Forty-two students from the University of Exeter participated in return for £5 cash or one course credit. The majority of the participants were right handed (97 %) females (71 %), with an average age of 22 years and 7 months.

Apparatus and stimuli

The experiment was run on an iMac computer (20-in. display; Apple, Inc., Mendocino, California) using MATLAB 2012b in conjunction with the Psychophysics Toolbox 3 (Brainard, 1997). The stimuli consisted of three circles (19-mm diameter) arranged in a horizontal line presented centrally on a 50 % gray background, separated by 22 mm from edge to edge. At fixation, the middle circle appeared as a white outline, which on each trial filled with one of four colors (see Table 1 and Fig. 2). Subsequently, one of the peripheral circles (left or right) filled with white, and participants responded with a spatially congruent key (“X” or “>” with their left or right index finger). However, on signal trials, the peripheral circle filled with one of four colors after a variable delay, prompting participants to withhold their response. Incorrect responses (or failures to respond) were signaled by a 400-Hz, 150-ms tone delivered through loudspeakers.
Fig. 2

Timeline of an example stop trial. All durations are in milliseconds. The central colored circle acts as the cue; a white circle to the left or the right (right, in this case) as the go stimulus; and if the peripheral circle changes color, as here, this is the stop signal. The central circle (the cue) could appear in blue, yellow, violet, or brown, and the stop signal could be a color change to orange, pink, red-brown, or turquoise. A go trial progresses with the same time course, but in the absence of the stop signal

Procedure

Each trial began with the presentation of a cue, when the central circle filled with one of four colors (Table 1) for 250 ms. Following the colored cue, which remained on screen for the duration of the trial, one of the peripheral circles filled white, instructing the participant to execute a left or right response. On no-signal trials, the go stimulus remained on screen for 1,000 ms, during which period the participant could respond. However, on some trials, following a variable stop-signal delay (SSD), the circle temporarily changed to one of four colors (stop signal) for 250 ms, instructing the participant to withhold the response. The next trial commenced after a variable intertrial interval (between 250 and 500 ms; average 375 ms), during which the fixation screen was displayed.

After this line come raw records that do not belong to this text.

(** No segment of the stacked bars is negative, and the wasted capital of
    the two models is in the ratio of the pilot cost to the production cost:
    on every valid input in the exact reading.  In binary64, at every slider
    setting that runs, every segment is strictly positive and the proposed
    model wastes strictly less than the legacy one. *)
Theorem capital_bars (q : Inputs Q) (s : Sliders) (r : Result B64.t) :
  valid q -> on_sliders s -> evaluate (b64 s) = Some r ->
  Forall (fun row => 0 <= bar_wasted row /\ 0 <= bar_productive row) (df_bar q) /\
  prop_waste q * c_tv q == leg_waste q * c_pilot q /\
  forallb (fun row => ltb (of_int 0) (bar_wasted row) && ltb (of_int 0) (bar_productive row))
          (df_bar (b64 s)) = true /\
  ltb (r_prop_waste r) (r_leg_waste r) = true.
Proof.
  intros V S E. split; [|split; [|split]].
  - unfold valid in V. destruct V as (F0 & F1 & H0 & H1 & FH & T & P).
    set (a := 1 - flop_rate q - hit_rate q).
    assert (A0 : 0 <= a) by (unfold a; lra).
    assert (FT : 0 <= flop_rate q * c_tv q) by (apply Qmult_le_0_compat; lra).
    assert (FP : 0 <= flop_rate q * c_pilot q) by (apply Qmult_le_0_compat; lra).
    assert (GT : 0 <= (1 - flop_rate q) * c_tv q) by (apply Qmult_le_0_compat; lra).
    assert (GP : 0 <= (1 - flop_rate q) * c_pilot q) by (apply Qmult_le_0_compat; lra).
    assert (AT : 0 <= a * c_tv q) by (apply Qmult_le_0_compat; lra).
    assert (AP : 0 <= a * c_pilot q) by (apply Qmult_le_0_compat; lra).
    assert (HT : 0 <= hit_rate q * c_tv q) by (apply Qmult_le_0_compat; lra).
    assert (HP : 0 <= hit_rate q * c_pilot q) by (apply Qmult_le_0_compat; lra).
    assert (E1 : leg_waste q == 10 * (flop_rate q * c_tv q))
      by (destruct q as [tv cp f h]; exact_norm; ring).
    assert (E2 : leg_productive q == 10 * ((1 - flop_rate q) * c_tv q))
      by (destruct q as [tv cp f h]; exact_norm; ring).
    assert (E3 : prop_waste q == 10 * (flop_rate q * c_pilot q))
      by (destruct q as [tv cp f h]; exact_norm; ring).
    assert (E4 : prop_productive q
                 == 10 * ((1 - flop_rate q) * c_pilot q)
                    + 10 * (a * c_pilot q) + (17 # 2) * (a * c_tv q)
                    + 10 * (hit_rate q * c_pilot q) + 12 * (hit_rate q * c_tv q))
      by (unfold a; destruct q as [tv cp f h]; exact_norm; field).
    unfold df_bar. repeat constructor; cbn [bar_wasted bar_productive]; lra.
  - destruct q as [tv cp f h]. exact_norm. ring.
  - pose proof (forall_sliders_spec _ bars_sweep s S) as C.
    unfold bars_check in C. cbv zeta in C.
    repeat (apply andb_true_iff in C; destruct C as [C ?]).
    assert (R : halts s = false) by (unfold halts; now rewrite E).
    rewrite R in *. cbn [orb] in *.
    assert (W : ltb (of_int 0) (leg_waste (b64 s)) = true).
    { pose proof (forall_sliders_spec _ step_sign_sweep s S) as D.
      unfold step_sign_check in D.
      apply andb_true_iff in D as [D _]. apply andb_true_iff in D as [D _]. exact D. }
    unfold df_bar. cbn [forallb bar_wasted bar_productive].
    fold zero64 in W |- *.
    repeat match goal with L : _ = true |- _ => rewrite L end. reflexivity.
  - rewrite (evaluate_some _ _ E). cbn [figures r_prop_waste r_leg_waste].
    pose proof (forall_sliders_spec _ bars_sweep s S) as C.
    unfold bars_check in C. cbv zeta in C.
    repeat (apply andb_true_iff in C; destruct C as [C ?]). assumption.
Qed.
(** One turn of the loop of [indexByPayment]. *)
Definition index_step (active : gset string) (byPayment : gmap string Entry)
    (a : Allocation) : gmap string Entry :=
  if negb (in_active_hotel active a) then byPayment
  else
    let entry := default no_entry (byPayment !! payment_id a) in
    let entry :=
      if truthy (invoice_company_id a)
      then {| companies := {[ default "" (invoice_company_id a) ]} ∪ companies entry;
              hotels := hotels entry |}
      else entry in
    let entry :=
      if truthy (invoice_hotel_id a)
      then {| companies := companies entry;
              hotels := {[ default "" (invoice_hotel_id a) ]} ∪ hotels entry |}
      else entry in
    <[payment_id a := entry]> byPayment.

(** [indexByPayment] *)
Definition indexByPayment (allocs : list Allocation) (active : gset string)
    : gmap string Entry :=
  fold_left (index_step active) allocs ∅.

(** [filteredRows]; ['all'] is [None]. *)
Definition filteredRows (rows : list PaymentRow) (index : gmap string Entry)
    (companyId hotelId : option string) : list PaymentRow :=
  match companyId, hotelId with
  | None, None => rows
  | _, _ =>
      filter
        (fun r =>
           match index !! pay_id r with
           | None => false
           | Some entry =>
               match companyId with
               | None => true
               | Some c => bool_decide (c ∈ companies entry)
               end
               && match hotelId with
                  | None => true
                  | Some h => bool_decide (h ∈ hotels entry)
                  end
           end = true)
        rows
  end.

(** The allocations the page counts for a payment: those of the payment
    whose invoice is in a hotel of the list. *)
Definition counts_for (active : gset string) (p : string) (a : Allocation)
    : Prop :=
  payment_id a = p /\ in_active_hotel active a = true.

(** [appliedByPayment.get(r.id) ?? 0] *)
Definition applied_of (applied : gmap string Z) (r : PaymentRow) : Z :=
  default 0 (applied !! pay_id r).

Record Summary := {
  s_amount : Z;
  s_applied : Z;
  s_unapplied : Z
}.

(** [summary] *)
Definition summary (filteredRows : list PaymentRow) (applied : gmap string Z)
    : Summary :=
  fold_left
    (fun s r =>
       {| s_amount := s_amount s + pay_amount r;
          s_applied := s_applied s + applied_of applied r;
          s_unapplied :=
            s_unapplied s + Z.max 0 (pay_amount r - applied_of applied r) |})
    filteredRows {| s_amount := 0; s_applied := 0; s_unapplied := 0 |}.

Record Counts := {
  c_payments : Z;
  c_withAlloc : Z;
  c_unallocated : Z
}.

(** [counts] *)
Definition counts (filteredRows : list PaymentRow) (applied : gmap string Z)
    : Counts :=
  {| c_payments := Z.of_nat (length filteredRows);
     c_withAlloc :=
       Z.of_nat (length (filter (fun r => (0 <? applied_of applied r) = true)
                                filteredRows));
     c_unallocated :=
       Z.of_nat (length (filter (fun r => (applied_of applied r <=? 0) = true)
                                filteredRows)) |}.

End PaymentsView.

(** ** The ledger as a whole *)

Module Ledger.
Import Db.

(** The operations that change the ledger, with the user's answers. *)
Inductive Op :=
| CreateInvoice (new_id : string) (values : NewInvoice.FormValues)
| RecordPayment (alloc : NewPayment.Alloc) (confirmed : bool)
    (new_id : string) (values : NewPayment.PayForm)
| DeletePayment (row : PaymentRow) (confirmed : bool)
| UpdateTotal (row : Invoices.RowWithAgg) (ans : Prompt (option Z))
| VoidInvoice (row : Invoices.RowWithAgg) (reason : Prompt string).

Section Run.
Variable uuid : string -> bool.
Variable fails : Call -> bool.

(** The store after an operation. *)
Definition step (op : Op) (db : DB) : DB :=
  match op with
  | CreateInvoice new_id values =>
      (NewInvoice.handleSubmit uuid fails new_id values db).1
  | RecordPayment alloc confirmed new_id values =>
      (NewPayment.handleSubmit fails alloc confirmed new_id values db).1
  | DeletePayment row confirmed =>
      (Payments.deletePayment fails row confirmed db).1
  | UpdateTotal row ans => (Invoices.updateTotal fails row ans db).1
  | VoidInvoice row reason => (Invoices.voidInvoice fails row reason db).1
  end.
End Run.

(** [balance == max(0, total - sum of active allocations)] *)
Definition balance_ok (db : DB) (i : InvoiceRow) : Prop :=
  inv_balance i = Z.max 0 (inv_total i - paid_to_date db (inv_id i)).

Definition consistent (db : DB) : Prop := Forall (balance_ok db) (invoices db).

(** What of a payment is not allocated. *)
Definition room (db : DB) (p : PaymentRow) : Z :=
  pay_amount p - allocated_of_payment db (pay_id p).

(** No call to the store fails. *)
Definition reliable (fails : Call -> bool) : Prop := forall c, fails c = false.

Definition no_faults : Call -> bool := fun _ => false.

(** The invoice table has a primary key. *)
Definition keyed (db : DB) : Prop := NoDup (inv_id <$> invoices db).

(** The audit row [voidInvoice] writes. *)
Definition void_event (id reason : string) : AuditRow :=
  {| au_invoice_id := id; au_action := "void_invoice";
     au_note := if eqs reason "" then None else Some reason;
     au_details := [] |}.

(** The audit row [updateTotal] writes. *)
Definition update_event (id : string) (old_total new_total : Z) : AuditRow :=
  {| au_invoice_id := id; au_action := "update_total"; au_note := None;
     au_details := [("old_total", old_total); ("new_total", new_total)] |}.

Definition succeeded (o : Outcome) : Prop :=
  match o with Succeeded _ => True | _ => False end.

End Ledger.

(** ** Scenarios *)

Module Scenario.
Import Db.

Definition invoice (id : string) (subtotal balance : Z) (status : string)
    : InvoiceRow :=
  {| inv_id := id; inv_number := Some "1001"; inv_hotel_id := "hotel-1";
     inv_company_id := Some "company-1"; inv_client_id := Some "client-1";
     inv_confirmation_no := None; inv_case_no := None;
     inv_issue_date := 19800; inv_due_date := 19830;
     inv_check_in := Some 19790; inv_check_out := Some 19795;
     inv_rate_night := Some (dollars 100);
     inv_subtotal := subtotal; inv_tax := 0; inv_balance := balance;
     inv_status := status; inv_deleted_at := None |}.

Definition payment (id : string) (amount : Z) : PaymentRow :=
  {| pay_id := id; pay_method := "ach"; pay_reference := "ref";
     pay_amount := amount; pay_received_date := "2024-03-01";
     pay_check_date := None |}.

Definition allocation (pid iid : string) (amount : Z) : AllocationRow :=
  {| al_payment_id := pid; al_invoice_id := iid; al_amount := amount;
     al_deleted_at := None |}.

(** The invoice as the listing page shows it. *)
Definition listed (db : DB) (i : InvoiceRow) : Invoices.RowWithAgg :=
  Invoices.merge_row i (paid_to_date db (inv_id i)).

(** Scenario D: an invoice of 400.00 with allocations of 100.00 and
    150.00 from two payments. *)
Definition inv_D : InvoiceRow :=
  invoice "inv-D" (dollars 400) (dollars 150) "partial".

Definition db_D : DB :=
  {| invoices := [inv_D];
     payments := [payment "pay-1" (dollars 100); payment "pay-2" (dollars 300)];
     allocations := [allocation "pay-1" "inv-D" (dollars 100);
                     allocation "pay-2" "inv-D" (dollars 150)];
     invoice_audit := [] |}.

(** Scenario E: an invoice of 500.00 of which 400.00 is paid. *)
Definition inv_E : InvoiceRow :=
  invoice "inv-E" (dollars 500) (dollars 100) "partial".

Definition db_E : DB :=
  {| invoices := [inv_E];
     payments := [payment "pay-1" (dollars 400)];
     allocations := [allocation "pay-1" "inv-E" (dollars 400)];
     invoice_audit := [] |}.

(** An open invoice of 500.00 with nothing paid. *)
Definition inv_B : InvoiceRow :=
  invoice "inv-B" (dollars 500) (dollars 500) "open".

Definition db_B : DB :=
  {| invoices := [inv_B]; payments := []; allocations := [];
     invoice_audit := [] |}.

(** An invoice of 500.00 of which 200.00 is paid. *)
Definition inv_P : InvoiceRow :=
  invoice "inv-P" (dollars 500) (dollars 300) "partial".

Definition db_P : DB :=
  {| invoices := [inv_P];
     payments := [payment "pay-1" (dollars 200)];
     allocations := [allocation "pay-1" "inv-P" (dollars 200)];
     invoice_audit := [] |}.

(** A payment of 200.00 by transfer. *)
Definition pay_200 : NewPayment.PayForm :=
  {| NewPayment.method := "ach"; NewPayment.reference := Some "TR-77";
     NewPayment.amount := dollars 200;
     NewPayment.received_date := "2024-03-01";
     NewPayment.check_date := None |}.

(** The page after 200.00 was typed in the box of invoice [inv-B]. *)
Definition alloc_B : NewPayment.Alloc :=
  NewPayment.setAllocFor (NewPayment.load_invoices None db_B) "inv-B"
    (Some (dollars 200)) [].

(** A payment of 600.00 by transfer. *)
Definition pay_600 : NewPayment.PayForm :=
  {| NewPayment.method := "ach"; NewPayment.reference := Some "TR-78";
     NewPayment.amount := dollars 600;
     NewPayment.received_date := "2024-03-01";
     NewPayment.check_date := None |}.

Definition any_uuid : string -> bool := fun _ => true.

(** A void invoice whose stored balance is still 70.00 and to which an
    allocation of 30.00 still points. *)
Definition inv_V : InvoiceRow := invoice "inv-V" (dollars 100) (dollars 70) "void".

Definition db_V : DB :=
  {| invoices := [inv_V; inv_B];
     payments := [payment "pay-1" (dollars 30)];
     allocations := [allocation "pay-1" "inv-V" (dollars 30)];
     invoice_audit := [] |}.

(** A comparison of strings by their characters' codes, standing for the
    host's [localeCompare]. *)
Definition compare_codes (a b : string) : Z :=
  if decide (a = b) then 0 else if decide (String.le a b) then -1 else 1.

Definition detail (id bucket : string) (balance : Z) : Aging.Detail :=
  {| Aging.id := id; Aging.number := id; Aging.due_date := None;
     Aging.balance := balance; Aging.bucket := bucket |}.

Definition meta (id company : string) : string * Aging.InvoiceMeta :=
  (id, {| Aging.meta_id := id; Aging.hotel_id := Some "hotel-1";
          Aging.company_name := Some company |}).

(** Six invoices of three companies; one is paid, two companies owe the
    same. *)
Definition aging_rows : list Aging.Detail :=
  [ detail "i1" "91+" (dollars 50);
    detail "i2" "Current (0-30)" (dollars 120);
    detail "i3" "Paid/Zero" 0;
    detail "i4" "31-60" (dollars 120);
    detail "i5" "Current (0-30)" (dollars 50);
    detail "i6" "61-90" (dollars 300) ].

Definition aging_meta : gmap string Aging.InvoiceMeta :=
  list_to_map [ meta "i1" "Birch"; meta "i2" "Cedar"; meta "i3" "Cedar";
                meta "i4" "Birch"; meta "i5" "Cedar"; meta "i6" "Alder" ].

(** Two companies that owe the same, 219.98: Zeta on two invoices, Alpha
    on one. *)
Definition tie_rows : list Aging.Detail :=
  [ detail "z1" "Current (0-30)" (cents 8999);
    detail "z2" "31-60" (cents 12999);
    detail "a1" "Current (0-30)" (cents 21998) ].

Definition tie_meta : gmap string Aging.InvoiceMeta :=
  list_to_map [ meta "z1" "Zeta"; meta "z2" "Zeta"; meta "a1" "Alpha" ].

(** The listing with no search text and every hotel and company. *)
Definition show_all : Invoices.Filters :=
  {| Invoices.search := ""; Invoices.window := (19724, 20089);
     Invoices.companyId := None; Invoices.hotelId := None;
     Invoices.hotels := [("hotel-1", "Harbour Inn")];
     Invoices.clients := [("client-1", "A. Reyes")] |}.

(** A form with a negative rate. *)
Definition form_negative : NewInvoice.FormValues :=
  {| NewInvoice.hotel_id := "hotel-1"; NewInvoice.company_id := "company-1";
     NewInvoice.client_id := "client-1";
     NewInvoice.confirmation_no := None; NewInvoice.number := None;
     NewInvoice.case_no := None;
     NewInvoice.issue_date := NewInvoice.OnDay 19800;
     NewInvoice.due_date := NewInvoice.OnDay 19830;
     NewInvoice.check_in := NewInvoice.OnDay 19800;
     NewInvoice.check_out := NewInvoice.OnDay 19802;
     NewInvoice.rate_night := Some (dollars (-100)) |}.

The onset of the stop signal was varied systematically on the basis of each participant’s performance: Initially the SSD was set at 250 ms from stimulus onset, but after two consecutive successful stop trials it was increased by 50 ms, and each failure to stop resulted in a 50-ms decrease. The SSD could therefore vary between 50 and 950 ms. The tracking procedure applied only to control trials (50 % stop), but experimental trials were yoked to the same SSD. The two-up/one-down procedure typically results in a 30 % probability of successfully responding to a stop trial [p(respond | signal)] and compensates for both within- and between-participants differences (Verbruggen & Logan, 2009). We used this tracking procedure to ensure that stopping would be successful on most signal trials, since previous research had suggested that the outcome can influence learning in stop-signal tasks (Verbruggen & Logan, 2008a, b).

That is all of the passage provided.